Named one of the 10 hottest neighborhoods in Houston, the Spring Branch District just keeps heating up with new developments. 

Take, for example, the Riverway Homes new community, which is designed to reflect the best aspects of urban and suburban living.

A home at Spring Valley Point

A home at Spring Valley Point

Located at the intersection of Long Point Road and Ojeman Road, Spring Valley Point prides itself on being zoned to desirable public schools, and it offers ease of mobility and low-maintenance, customizable homes. 

“Spring Branch is the closest urbanized suburb to Houston, with easy access to different parts of the city, with the best schools, and with proximity to downtown,” says Riverway Homes Realtor Lily Jang. “Spring Branch is a no-brainer.”

Spacious kitchen in a Retreat at Bunker Hill home.

Spacious kitchen in a Retreat at Bunker Hill home.

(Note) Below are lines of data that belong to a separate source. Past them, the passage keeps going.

(** * ESP32 Autonomous Sentinel: wake orchestration and persistent cooldown

    A shallow embedding of the power manager (sleep_manager.cpp), the camera
    and SD card drivers (camera_driver.cpp, sdcard_driver.cpp), the detector
    wrapper (detector.cpp) and the application handlers (app_main.cpp),
    followed by the properties of the cooldown store, the wake arbiter and the
    PIR-trigger pipeline.

    Conventions.
    - [int64_t] values are integers in [Z]; the result of every 64-bit
      operation is reduced explicitly ([wrap_s64], [wrap_u64]).
    - [float] values are IEEE numbers ([spec_float]); comparisons are the IEEE
      comparisons, so a NaN compares false.
    - Calls into ESP-IDF are recorded, in program order, in a trace of
      [Event]s.  What ESP-IDF answers (error codes, frame buffers, timer
      readings) is supplied by an [Env] record.
    - A C++ object ([SdCardDriver], [CameraDriver], [WifiObject]) is a record
      of its fields, passed to and returned from its methods; a destructor is
      called where the object goes out of scope.
    - Control flow that does not return is an outcome of the monad [M]:
      [PoweredDown] for [esp_deep_sleep_start], [Aborted] for the [abort()]
      behind [ESP_ERROR_CHECK].  Once reached, nothing that follows in the
      program text is executed, destructors included. *)

From Stdlib Require Import ZArith List Bool Lia SpecFloat.
From Stdlib Require Ascii String.
Import ListNotations.
Open Scope Z_scope.

(** ** Machine integers *)

Definition INT64_MIN : Z := - 2 ^ 63.
Definition INT64_MAX : Z := 2 ^ 63 - 1.
Definition UINT64_MOD : Z := 2 ^ 64.

Definition in_int64 (z : Z) : Prop := INT64_MIN <= z <= INT64_MAX.

(** Two's complement reduction of an integer to [int64_t]. *)
Definition wrap_s64 (z : Z) : Z := (z + 2 ^ 63) mod 2 ^ 64 - 2 ^ 63.

(** Reduction of an integer to [uint64_t]. *)
Definition wrap_u64 (z : Z) : Z := z mod 2 ^ 64.

Definition esp_err_t := Z.
Definition ESP_OK : esp_err_t := 0.
Definition ESP_FAIL : esp_err_t := -1.
Definition ESP_ERR_TIMEOUT : esp_err_t := 263. (* 0x107 *)

(** ** Configuration (board_config.hpp, app_config.hpp) *)

Module config.

Module camera.
Definition PIN_XCLK : Z := 15.
Definition PIN_PCLK : Z := 13.
Definition PIN_VSYNC : Z := 6.
Definition PIN_HREF : Z := 7.
Definition PIN_D0 : Z := 11.
Definition PIN_D1 : Z := 9.
Definition PIN_D2 : Z := 8.
Definition PIN_D3 : Z := 10.
Definition PIN_D4 : Z := 12.
Definition PIN_D5 : Z := 18.
Definition PIN_D6 : Z := 17.
Definition PIN_D7 : Z := 16.
Definition DATA_PINS : list Z :=
      [PIN_D0; PIN_D1; PIN_D2; PIN_D3; PIN_D4; PIN_D5; PIN_D6; PIN_D7;
       PIN_PCLK; PIN_XCLK; PIN_HREF; PIN_VSYNC].
Definition MIN_FRAME_SIZE : Z := 1024.
End camera.

Module sdcard.
Definition PIN_CLK : Z := 39.
Definition PIN_CMD : Z := 38.
Definition PIN_D0 : Z := 40.
Definition PINS : list Z := [PIN_CLK; PIN_CMD; PIN_D0].
End sdcard.

Module pir.
Definition PIN : Z := 3.          (* GPIO_NUM_3 *)
Definition WARMUP_MS : Z := 3000.
End pir.

Module timing.
Definition COOLDOWN_SECONDS : Z := 3600.
Definition CAMERA_WARMUP_FRAMES : nat := 25.
Definition CAMERA_WARMUP_DELAY_MS : Z := 35.
Definition CAMERA_MIN_VALID_FRAMES : Z := 20.
End timing.

Module detection.
    (** [0.5f]: mantissa [2^23], exponent [-24] in binary32. *)
Definition MIN_CONFIDENCE : spec_float := S754_finite false 8388608 (-24).
End detection.

End config.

Limited opportunities remain to own a Central Living by David Weekley home in another new community, Retreat at Bunker Hill. The gated community is conveniently located on Long Point near Bunker Hill Road. This intimate enclave of 21 homesites features floor plans for new homes with first-floor owner retreats, distinct architecture and customizable interior finishes that reflect your taste and personality. 

A home in Summerlyn at Spring Branch

A home in Summerlyn at Spring Branch

Summerlyn at Spring Branch is another new single family home community, developed by Pulte Homes. With its premier location north of Long Point Road at Laverne Street and Monterey View, Summerlyn offers flexible two-story floor plans, optional front balconies, back decks and covered patios, as well as spacious backyards. There really is something for everyone in Summerlyn. The best part is it’s in Spring Branch. Like other communities in the area, Summerlyn at Spring Branch is close to exemplary schools in Spring Branch ISD, and the area also offers a wide variety of nearby prestigious charter and private schools.

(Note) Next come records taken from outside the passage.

(** ** The query executor *)

(** What the body of the [try] does, by what the driver does: opening the
    session, running the query, iterating the result or closing the
    session can each raise. *)
Lemma query_body_outcome self q parameters :
  outcome (Neo4jNode.query_body self q parameters)
  = match session (Neo4jNode.driver self) with
    | inl e => inl e
    | inr s =>
        match session_exit s with
        | Some e => inl e
        | None =>
            match run s q (default [] parameters) with
            | inl e => inl e
            | inr result => Neo4jNode.records_of result
            end
        end
    end.
Proof.
  unfold Neo4jNode.query_body, Neo4jNode.with_session.
  destruct (session (Neo4jNode.driver self)) as [e|s]; [done|].
  cbn. destruct (run s q (default [] parameters)) as [e|result].
  - by destruct (session_exit s).
  - destruct (Neo4jNode.records_of result); by destruct (session_exit s).
Qed.

(** No error escapes [query]: what it lets through is not an instance of
    [Exception]. *)
Lemma query_raises_no_error self q parameters e :
  outcome (Neo4jNode.query self q parameters) = inl e →
  isinstance_Exception e = false.
Proof.
  unfold Neo4jNode.query, try_except.
  destruct (Neo4jNode.query_body self q parameters) as [tr [e'|rows]]; [|done].
  destruct (isinstance_Exception e') eqn:He'; cbn; [done|].
  by intros [= <-].
Qed.

(** What [query] returns is empty or every record of the result. *)
Lemma query_returns_nothing_or_all self q parameters rows :
  outcome (Neo4jNode.query self q parameters) = inr rows →
  rows = [] ∨ outcome (Neo4jNode.query_body self q parameters) = inr rows.
Proof.
  unfold Neo4jNode.query, try_except.
  destruct (Neo4jNode.query_body self q parameters) as [tr [e'|rows']].
  - destruct (isinstance_Exception e'); cbn; [|done]. intros [= <-]. by left.
  - cbn. intros [= <-]. by right.
Qed.

(** C3: when the execution of a query raises an error, at whatever stage,
    [query] logs it and returns the empty list: the error is not raised
    again, no record read before the failure is returned, and the caller
    gets the value it gets from a query that matched nothing. *)
Theorem query_swallows_errors
    (self : Neo4jNode.t) (cypher_query : string)
    (parameters : option (list (string * pyval))) (e : pyexc) :
  outcome (Neo4jNode.query_body self cypher_query parameters) = inl e →
  isinstance_Exception e = true →
  Neo4jNode.query self cypher_query parameters
  = (trace (Neo4jNode.query_body self cypher_query parameters)
       ++ [Log ERROR (QueryFailed e)], inr [])
  ∧ outcome (Neo4jNode.query self cypher_query parameters)
    = outcome (Neo4jNode.query (node_returning Exhausted) cypher_query parameters).
Proof.
  intros Hbody He. unfold Neo4jNode.query at 1 2, try_except.
  destruct (Neo4jNode.query_body self cypher_query parameters) as [tr r].
  cbn in Hbody. subst r. by rewrite He.
Qed.

(** The connection drops after the first record has been read. *)
Lemma query_swallows_errors_witness :
  Neo4jNode.query dropping_node QueryProcessorNode.vocabulary_template
    (Some [("topic", PStr "hello")])
  = (trace (Neo4jNode.query_body dropping_node QueryProcessorNode.vocabulary_template
              (Some [("topic", PStr "hello")]))
       ++ [Log ERROR (QueryFailed (Exception_ "ServiceUnavailable"))], inr [])
  ∧ outcome (Neo4jNode.query dropping_node QueryProcessorNode.vocabulary_template
               (Some [("topic", PStr "hello")]))
    = outcome (Neo4jNode.query (node_returning Exhausted)
                 QueryProcessorNode.vocabulary_template
                 (Some [("topic", PStr "hello")])).
Proof.
  apply (query_swallows_errors dropping_node
           QueryProcessorNode.vocabulary_template
           (Some [("topic", PStr "hello")])
           (Exception_ "ServiceUnavailable")); reflexivity.
Defined.

(** ** The request handler *)

Lemma generate_cypher_query_hashable query_type topic difficulty :
  hashable query_type = true →
  ∃ q, QueryProcessorNode.generate_cypher_query query_type topic difficulty = inr q.
Proof.
  intros Hh. unfold QueryProcessorNode.generate_cypher_query.
  rewrite subscript_general. unfold QueryProcessorNode.get. rewrite Hh.
  destruct query_type; eauto.
Qed.

Lemma generate_cypher_query_unhashable query_type topic difficulty :
  hashable query_type = false →
  QueryProcessorNode.generate_cypher_query query_type topic difficulty = inl TypeError.
Proof.
  intros Hh. unfold QueryProcessorNode.generate_cypher_query.
  rewrite subscript_general. unfold QueryProcessorNode.get. by rewrite Hh.
Qed.

Lemma parse_request_dict items :
  parse_request (PDict items)
  = inr (dict_get items "query_type" (PStr "general"),
         dict_get items "topic" (PStr ""),
         dict_get items "difficulty" (PStr "beginner")).
Proof. reflexivity. Qed.

Lemma dict_get_missing items key fallback :
  dict_has items key = false → dict_get items key fallback = fallback.
Proof.
  induction items as [|[k v] rest IH]; [done|]. cbn.
  destruct (String.eqb k key); [done|]. exact IH.
Qed.

(** The handler on an object body, without a database: one log line, then
    either the diagnostic row or the error of the template lookup. *)
Lemma query_results_mock items :
  query_results None (JsonBody (PDict items))
  = ([Log INFO (InputReceived (dict_get items "query_type" (PStr "general"))
                  (dict_get items "topic" (PStr "")))],
     if hashable (dict_get items "query_type" (PStr "general"))
     then inr (dict_get items "topic" (PStr ""),
               [mock_row (dict_get items "topic" (PStr ""))
                  (dict_get items "query_type" (PStr "general"))])
     else inl TypeError).
Proof.
  unfold query_results. cbn.
  destruct (hashable (dict_get items "query_type" (PStr "general"))) eqn:Hh.
  - destruct (generate_cypher_query_hashable _
                (dict_get items "topic" (PStr ""))
                (dict_get items "difficulty" (PStr "beginner")) Hh) as [q Hq].
    by rewrite Hq.
  - by rewrite generate_cypher_query_unhashable.
Qed.

(** With a database, the handler on an object body with a hashable query
    type ends the way [query] ends. *)
Lemma query_results_connected node items :
  hashable (dict_get items "query_type" (PStr "general")) = true →
  ∃ q,
    QueryProcessorNode.generate_cypher_query
      (dict_get items "query_type" (PStr "general"))
      (dict_get items "topic" (PStr ""))
      (dict_get items "difficulty" (PStr "beginner")) = inr q
    ∧ outcome (query_results (Some node) (JsonBody (PDict items)))
      = match outcome (Neo4jNode.query node q
                         (Some [("topic", dict_get items "topic" (PStr ""));
                                ("difficulty", dict_get items "difficulty" (PStr "beginner"))]))
        with
        | inl e => inl e
        | inr results => inr (dict_get items "topic" (PStr ""), results)
        end.
Proof.
  intros Hh.
  destruct (generate_cypher_query_hashable _
              (dict_get items "topic" (PStr ""))
              (dict_get items "difficulty" (PStr "beginner")) Hh) as [q Hq].
  exists q. split; [done|].
  unfold query_results. cbn. rewrite Hq.
  by destruct (Neo4jNode.query node q _) as [tr [e|rows]].
Qed.

Lemma query_knowledge_graph_outcome node request :
  outcome (query_knowledge_graph node request)
  = match outcome (query_results node request) with
    | inl e => inl e
    | inr (topic, results) =>
        inr {| stream_topic := topic; stream_results := results |}
    end.
Proof.
  unfold query_knowledge_graph.
  by destruct (query_results node request) as [tr [e|[topic results]]].
Qed.

(** C4: without a database connection the query step returns the
    one-element list holding the diagnostic row, whatever the query type,
    topic, difficulty and query string, and performs no effect; no request
    makes the handler run a database query. *)
Theorem no_database_gives_diagnostic_row
    (cypher_query : string) (query_type topic difficulty : pyval) :
  database_query_node None cypher_query query_type topic difficulty
  = ([], inr [mock_row topic query_type])
  ∧ (∀ request q p, DbRun q p ∉ trace (query_results None request)).
Proof.
  split; [done|]. intros [|body] q p.
  - cbn. apply not_elem_of_nil.
  - destruct body; try (cbn; apply not_elem_of_nil).
    rewrite query_results_mock. cbn [trace fst].
    intros Hin. apply list_elem_of_singleton in Hin. discriminate.
Qed.

(** C10: without a database, a request whose body is an object (with a
    query type that selects a template) gets the single row
    [{"message": "Neo4j not connected", "topic": t, "query_type": q}],
    where [t] and [q] are the body's topic and query type, or their
    defaults when the body lacks them. *)
Theorem diagnostic_row_fields (items : list (string * pyval)) :
  hashable (dict_get items "query_type" (PStr "general")) = true →
  outcome (query_results None (JsonBody (PDict items)))
  = inr (dict_get items "topic" (PStr ""),
         [PDict [("message", PStr "Neo4j not connected");
                 ("topic", dict_get items "topic" (PStr ""));
                 ("query_type", dict_get items "query_type" (PStr "general"))]])
  ∧ outcome (query_knowledge_graph None (JsonBody (PDict items)))
    = inr {| stream_topic := dict_get items "topic" (PStr "");
             stream_results :=
               [PDict [("message", PStr "Neo4j not connected");
                       ("topic", dict_get items "topic" (PStr ""));
                       ("query_type", dict_get items "query_type" (PStr "general"))]] |}.
Proof.
  intros Hh. rewrite query_knowledge_graph_outcome, query_results_mock.
  cbn [outcome snd]. by rewrite Hh.
Qed.

(** A body that names a topic and leaves the query type out. *)
Lemma diagnostic_row_fields_witness :
  outcome (query_results None (JsonBody (PDict [("topic", PStr "braai")])))
  = inr (PStr "braai",
         [PDict [("message", PStr "Neo4j not connected");
                 ("topic", PStr "braai");
                 ("query_type", PStr "general")]])
  ∧ outcome (query_knowledge_graph None (JsonBody (PDict [("topic", PStr "braai")])))
    = inr {| stream_topic := PStr "braai";
             stream_results :=
               [PDict [("message", PStr "Neo4j not connected");
                       ("topic", PStr "braai");
                       ("query_type", PStr "general")]] |}.
Proof. exact (diagnostic_row_fields [("topic", PStr "braai")] eq_refl). Defined.

(** C6: the vocabulary request about "hello", sent while no database is
    configured, is answered by a stream of exactly three events, the last
    being [{"status": "complete", "total_results": 1}]. *)
Theorem scenario_stream_has_three_events (encode : pyval → string) :
  ∃ response,
    outcome (query_knowledge_graph neo4j_node_initial scenario_request) = inr response
    ∧ iterate encode response
      = ([sse (encode (PDict [("status", PStr "processing"); ("query", PStr "hello")]));
          sse (encode (PDict [("status", PStr "result");
                              ("data", mock_row (PStr "hello") (PStr "vocabulary"));
                              ("index", PInt 0)]));
          sse (encode (PDict [("status", PStr "complete"); ("total_results", PInt 1)]))],
         None)
    ∧ length (fst (iterate encode response)) = 3
    ∧ last (fst (iterate encode response))
      = Some (sse (encode (PDict [("status", PStr "complete");
                                  ("total_results", PInt 1)]))).
Proof. eexists. split; [reflexivity|]. by split. Qed.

With homes located just north of Hammerly at Ojeman Road, KB Home’s Cedar Brook community offers eight floor plans in this conveniently located area near shopping and entertainment, as well as schools and parks.

And at the Spring Branch District’s Kolbe Farms, InTown Homes offers homes with front porches and back patios, reminiscent of years past but now, in the midst of a pandemic, it’s also perfect for the present, with families spending more leisure time together at home. 

Calling Spring Branch home has only become more desirable as the Spring Branch Management District’s 7 Projects to Follow come to fruition. 

One of the major factors that draws many to the area is the Spring Branch District’s proximity to other parts of Houston. With the commencement of Spring Branch Trail Phase 1 just this past May, residents of the District may someday soon be able to ride a bike from their home to downtown Houston and back without having to navigate traffic on any major streets. 

With all of this growth and increased mobility, which businesses will set up in Spring Branch to meet both current and new residents’ needs? The smart ones. Spring Branch households already spend nearly $2 billion on retail goods and services per year.

Among its public amenities, the Spring Branch District is showing that art is truly in the heart of Houston with Art on Long Point. Art installations have been carefully curated and placed along Long Point Road between Gessner and Wirt. They will be rotated with new pieces every nine months. 

The 60,000-square-foot shopping center that hosted the art program’s kickoff is also an emerging Spring Branch commercial destination with Soul Tribes Yoga, Slowpokes Coffee and Feges BBQ, just to name a few, joining a growing market for family-owned restaurants, coffee shops and boutiques. 

When it comes to buying a home or opening a business, the saying is location, location, location. All indications are that location should be Spring Branch.